Sunday, August 01, 2010

How the Poor Die: Mr. Jewel Remembers His Youth

Mr. Jewel's father "was a coastguard" on the South Coast of England, near Falmouth.  Mr. Jewel worked as a merchant seaman; he lost his job at Alexandria, in Egypt.  Now he has gone to ground in a hospital in Jerusalem.  His visitor is Felix, himself a war orphan:
"Don't you ever want to go back to England?" asked Felix, who privately thought England might be the best place for Mr,. Jewel.  
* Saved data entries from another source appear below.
(** The layout and registry after a successful [compact]. *)
Lemma layout_compact s :
  well_formed s →
  let A := filter (λ b, is_free b = false) (layout s) in
  A ≠ [] →
  (compact s).1 = (true, "Memory compacted successfully", Z.of_nat (length A)) ∧
  total_memory (compact s).2 = total_memory s ∧
  layout (compact s).2 =
    repack 0 A ++
    (if decide (sum_sizes A < total_memory s)
     then [Block (sum_sizes A) (total_memory s - sum_sizes A) true None]
     else []) ∧
  process_map (compact s).2 =
    register_all (process_map s) (process_name <$> A) (length (objects s)) ∧
  (∀ i, (i < length A)%nat →
        blocks (compact s).2 !! i = Some (length (objects s) + i)%nat).
Proof.
  intros Hwf A HA.
  assert (allocated_refs (objects s) (blocks s) ≠ []) as Hne.
  { intros H. apply allocated_refs_nil in H. done. }
  rewrite (compact_state s Hwf Hne). cbv zeta.
  assert (layout_of (objects s) (allocated_refs (objects s) (blocks s)) = A) as EA.
  { apply allocated_refs_layout. }
  assert (length (allocated_refs (objects s) (blocks s)) = length A) as El.
  { by rewrite <- EA, layout_of_length. }
  rewrite EA, El. simpl.
  assert (layout_of (objects s ++ repack 0 A) (seq (length (objects s)) (length A))
          = repack 0 A) as Hfresh.
  { rewrite <- (repack_length 0 A). apply layout_of_fresh. }
  split; [done|].
  destruct (decide (sum_sizes A < total_memory s)); simpl.
  - split; [done|]. split.
    + unfold layout; simpl. rewrite layout_of_app.
      rewrite layout_of_grown.
      * rewrite Hfresh. f_equal. rewrite layout_of_cons. f_equal.
        apply store_app_new.
      * apply Forall_seq. intros j Hj. rewrite length_app, repack_length. lia.
    + split; [done|]. intros i Hi.
      rewrite lookup_app_l by (by rewrite length_seq).
      by apply lookup_seq_lt.
  - split; [done|]. split.
    + unfold layout; simpl. by rewrite Hfresh, app_nil_r.
    + split; [done|]. intros i Hi. by apply lookup_seq_lt.
Qed.

(** ** Well-formedness and the registry link are invariants *)

Lemma well_formed_initialize s : well_formed (_initialize_memory s).
Proof.
  split; simpl.
  - apply NoDup_singleton.
  - constructor; [|constructor]. rewrite length_app. simpl. lia.
Qed.

Lemma linked_initialize s : linked (_initialize_memory s).
Proof.
  unfold linked; simpl. split; [|split].
  - intros k r H. by rewrite lookup_empty in H.
  - intros r Hin Hr. apply list_elem_of_singleton in Hin as ->.
    by rewrite store_app_new in Hr.
  - intros r Hin _. apply list_elem_of_singleton in Hin as ->.
    by rewrite store_app_new.
Qed.

Lemma blocks_split_elem (refs : list nat) i r0 r :
  refs !! i = Some r0 →
  r ∈ refs ↔ r ∈ take i refs ∨ r = r0 ∨ r ∈ drop (S i) refs.
Proof.
  intros Hi. rewrite <- (take_drop_middle _ _ _ Hi) at 1.
  rewrite elem_of_app, elem_of_cons. done.
Qed.

Lemma well_formed_place s name asz i r0 :
  well_formed s → blocks s !! i = Some r0 → well_formed (place s name asz i).
Proof.
  intros [Hnd Hval] Hi.
  destruct (decide (asz < size (objects s !!! r0))) as [Hlt|Hge].
  - rewrite (place_split s name asz i r0 Hi Hlt). cbv zeta.
    destruct (split_at_ref _ _ _ Hi Hnd) as (Esplit & Hnpre & Hnpost).
    rewrite Esplit in Hnd, Hval.
    apply NoDup_app in Hnd as (Hnd1 & Hdisj & Hnd2).
    apply NoDup_cons in Hnd2 as [_ Hnd2].
    apply Forall_app in Hval as [Hv1 Hv2]. apply Forall_cons in Hv2 as [_ Hv2].
    rewrite Forall_forall in Hv1, Hv2.
    split; simpl.
    + apply NoDup_app. split; [done|]. split.
      * intros r Hin Hin'. specialize (Hv1 _ Hin). simpl in Hv1.
        apply elem_of_cons in Hin' as [->|Hin']; [lia|].
        apply elem_of_cons in Hin' as [->|Hin']; [lia|].
        apply (Hdisj _ Hin). by right.
      * apply NoDup_cons. split.
        { intros Hin. apply elem_of_cons in Hin as [?|Hin]; [lia|].
          specialize (Hv2 _ Hin). simpl in Hv2. lia. }
        apply NoDup_cons. split; [|done].
        intros Hin. specialize (Hv2 _ Hin). simpl in Hv2. lia.
    + rewrite length_app. simpl.
      apply Forall_forall. intros r Hin.
      rewrite !elem_of_app, !elem_of_cons in Hin.
      destruct Hin as [Hin|[->|[->|Hin]]];
        [specialize (Hv1 _ Hin)| | |specialize (Hv2 _ Hin)]; simpl in *; lia.
  - rewrite (place_whole s name asz i r0 Hi Hge). cbv zeta.
    split; simpl; [done|]. by rewrite length_insert.
Qed.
"No.  When I came to Alex, I had an accident and in hospital they used to wheel me out every day on to the balcony and there I lay in the sun and thought: 'This is the stuff--this is what I've always wanted. No grey skies, no rain, no cold--people in England don't know what they're missing.'"
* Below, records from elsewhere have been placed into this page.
(** C5: in a parameter list whose types render as [ts], the unnamed
    parameter at position [i] with stem [s] is named [s] when no earlier
    unnamed parameter has stem [s], and [s] followed by [k - 1] when [k]
    earlier unnamed parameters have it: the names of one stem are
    stem, stem0, stem1, ... in declaration order, whatever other stems lie
    between. *)
Theorem getParamField_names_by_stem
    (params : list (Field Expr)) (ts : list string) :
  mapM (fun p => getType (Type_ p)) params = Ok ts ->
  (N.of_nat (length params) < 2 ^ uint_size)%N ->
  exists fields names,
    getParamField_slices params = Ok (fields, names) /\
    getParamField params = Ok (Join fields ", ", Join names ", ") /\
    length names = length params /\
    forall i p t,
      params !! i = Some p -> ts !! i = Some t -> Names p = [] ->
      names !! i
      = Some (spec_synth_name (spec_stem t)
                (occurrences (spec_stem t)
                   (unnamed_stems (take i (zip params ts))))).
Proof.
  intros Hts Hbound.
  destruct (getParamField_loop params ts [] ∅ [] [] Hts table_ok_empty)
    as [m' Hloop]; [simpl; lia|].
  simpl in Hloop.
  exists (spec_fields (spec_names [] (zip params ts)) ts),
         (spec_names [] (zip params ts)).
  assert (Hsl : getParamField_slices params
                = Ok (spec_fields (spec_names [] (zip params ts)) ts,
                      spec_names [] (zip params ts))).
  { unfold getParamField_slices. by rewrite Hloop. }
  pose proof (mapM_Ok_length _ _ _ Hts) as Hlen.
  repeat split.
  - exact Hsl.
  - unfold getParamField. by rewrite Hsl.
  - rewrite spec_names_length, length_zip. lia.
  - intros i p t Hp Ht Hn.
    rewrite (spec_names_lookup _ [] i p t); [done| |done].
    apply lookup_zip_with_Some. eauto.
Qed.

(** The stem is taken from the text [strings.ToLower] gives, also where
    the type name is not an ASCII text: with tables of [unicode] that
    lower capital e-acute to small e-acute and leave the small one as it
    is, the two unnamed parameters of [M(E_acute, e_acute)] share a stem
    and are named e-acute and e-acute followed by 0. *)
Example getParamField_E_acute_e_acute :
  unicode_ToLower E_acute = e_acute ->
  unicode_ToLower e_acute = e_acute ->
  getParamField_slices
    [unnamed (EIdent (ident E_acute)); unnamed (EIdent (ident e_acute))]
  = Ok ([e_acute +:+ " " +:+ E_acute; e_acute +:+ "0 " +:+ e_acute],
        [e_acute; e_acute +:+ "0"]).
Proof.
  intros HE He.
  assert (Hk : makeIdentName e_acute = e_acute) by (vm_compute; reflexivity).
  assert (HTE : ToLower E_acute = e_acute) by exact HE.
  assert (HTe : ToLower e_acute = e_acute) by exact He.
  unfold getParamField_slices.
  cbn [for_range getParamField_body unnamed Names Type_ getType ident Name
       mbind result_bind].
  rewrite HTE, Hk, lookup_empty.
  cbn [mbind result_bind getParamField_body unnamed Names Type_ getType ident
       Name].
  rewrite HTe, Hk, lookup_insert.
  vm_compute. reflexivity.
Qed.

(** ** Slices over shared arrays *)

Section Slices.
Variable growcap : nat -> nat -> nat.
Hypothesis growcap_enough : forall old needed, needed <= growcap old needed.

Lemma slice_ok_backing h s :
  slice_ok h s -> h !! array s = Some (backing h s).
Proof.
  intros (_ & _ & Harr). unfold backing.
  destruct (lookup_lt_is_Some_2 h (array s) Harr) as [a ->]. done.
Qed.

Lemma elems_length h s : slice_ok h s -> length (elems h s) = len s.
Proof.
  intros (Hcap & Hlen & _). unfold elems. rewrite length_take_le; lia.
Qed.

Lemma append_in_place h s x :
  len s < cap s ->
  append growcap h s x
  = (alter (fun a => <[len s := x]> a) (array s) h,
     {| array := array s; len := S (len s); cap := cap s |}).
Proof. intros Hlt. unfold append. by rewrite decide_True. Qed.

Lemma append_grow h s x :
  ~ len s < cap s ->
  append growcap h s x
  = (h ++ [elems h s ++ [x]
           ++ replicate (growcap (cap s) (S (len s)) - S (len s)) None],
     {| array := length h; len := S (len s);
        cap := growcap (cap s) (S (len s)) |}).
Proof. intros Hge. unfold append. by rewrite decide_False. Qed.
Later, Mr. Jewel takes to reminiscing on his childhood:
"The costguard station was out on a headland.  To get to it, I mind, you'd walk a double hedge for two miles with the wind blowing a gale over you."
"What!  Always?"
"In the winter anyway.  It'd come across there so strong the birds'd drop exhausted from the sky.  Some of them died, too,.  I remember I found a guillemot once--dead, without a mark on it. I can see that bird lying on the sand now; I can see every feaather--the breast so white and silky, the wings folded, the little feet clenched under it and the beak lifted as if it were still driving against the wind.  As clear as clear.  I've wondered often since at God who made these birds so perfect to fly, and the wind too strong for them."

"Yes," murmured Felix, much affected by the bird that  had fallen before the wind perhaps fifty years before he was born.
--Olivia Manning, School for Love 95-97 (NYRB Classics ed. 2009).